◆ WORK TASK:
Here are some records. Print all of them exactly.

Stored records
======
(** The states the page itself can bring about. *)
Inductive page_reachable : BeatMaker → Prop :=
  | page_new (audio : bool) : page_reachable (constructor audio)
  | page_exec (b : BeatMaker) (c : command) :
      page_reachable b → from_page c → page_reachable (run (exec c) b).

(** A string that can stand between the quotes of a selector as it is:
    it has no quote, no backslash and no line end. *)
Definition plain (s : string) : bool :=
  forallb (λ c : ascii,
             negb (bool_decide (c ∈ ["034"; "092"; "010"; "012"; "013"]%char)))
          (String.list_ascii_of_string s).

(** ** States the further examples start from *)

(** The new object after a toggle far outside the grid. *)
Definition after_stray_toggle : BeatMaker :=
  run (toggleStep "kick" 20) (constructor true).

(** The new object started and three ticks later. *)
Definition three_ticks_in : BeatMaker :=
  Nat.iter 3 (run (exec (Tick 1))) (run togglePlay (constructor true)).

(** * Proofs *)

(** ** Arrays *)

Lemma array_set_get a i v : array_get (array_set a i v) i = Some v.
Proof. unfold array_get, array_set; cbn. apply lookup_insert_eq. Qed.

Lemma array_set_get_ne a i j v :
  i ≠ j → array_get (array_set a i v) j = array_get a j.
Proof. intros. unfold array_get, array_set; cbn. by apply lookup_insert_ne. Qed.

Lemma array_set_length_in a i v :
  0 ≤ i < arr_length a → arr_length (array_set a i v) = arr_length a.
Proof.
  intros. unfold array_set; cbn. destruct (is_index i); lia.
Qed.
======
◆ ANSWER BELOW:
(** The states the page itself can bring about. *)
Inductive page_reachable : BeatMaker → Prop :=
  | page_new (audio : bool) : page_reachable (constructor audio)
  | page_exec (b : BeatMaker) (c : command) :
      page_reachable b → from_page c → page_reachable (run (exec c) b).

(** A string that can stand between the quotes of a selector as it is:
    it has no quote, no backslash and no line end. *)
Definition plain (s : string) : bool :=
  forallb (λ c : ascii,
             negb (bool_decide (c ∈ ["034"; "092"; "010"; "012"; "013"]%char)))
          (String.list_ascii_of_string s).

(** ** States the further examples start from *)

(** The new object after a toggle far outside the grid. *)
Definition after_stray_toggle : BeatMaker :=
  run (toggleStep "kick" 20) (constructor true).

(** The new object started and three ticks later. *)
Definition three_ticks_in : BeatMaker :=
  Nat.iter 3 (run (exec (Tick 1))) (run togglePlay (constructor true)).

(** * Proofs *)

(** ** Arrays *)

Lemma array_set_get a i v : array_get (array_set a i v) i = Some v.
Proof. unfold array_get, array_set; cbn. apply lookup_insert_eq. Qed.

Lemma array_set_get_ne a i j v :
  i ≠ j → array_get (array_set a i v) j = array_get a j.
Proof. intros. unfold array_get, array_set; cbn. by apply lookup_insert_ne. Qed.

Lemma array_set_length_in a i v :
  0 ≤ i < arr_length a → arr_length (array_set a i v) = arr_length a.
Proof.
  intros. unfold array_set; cbn. destruct (is_index i); lia.
Qed.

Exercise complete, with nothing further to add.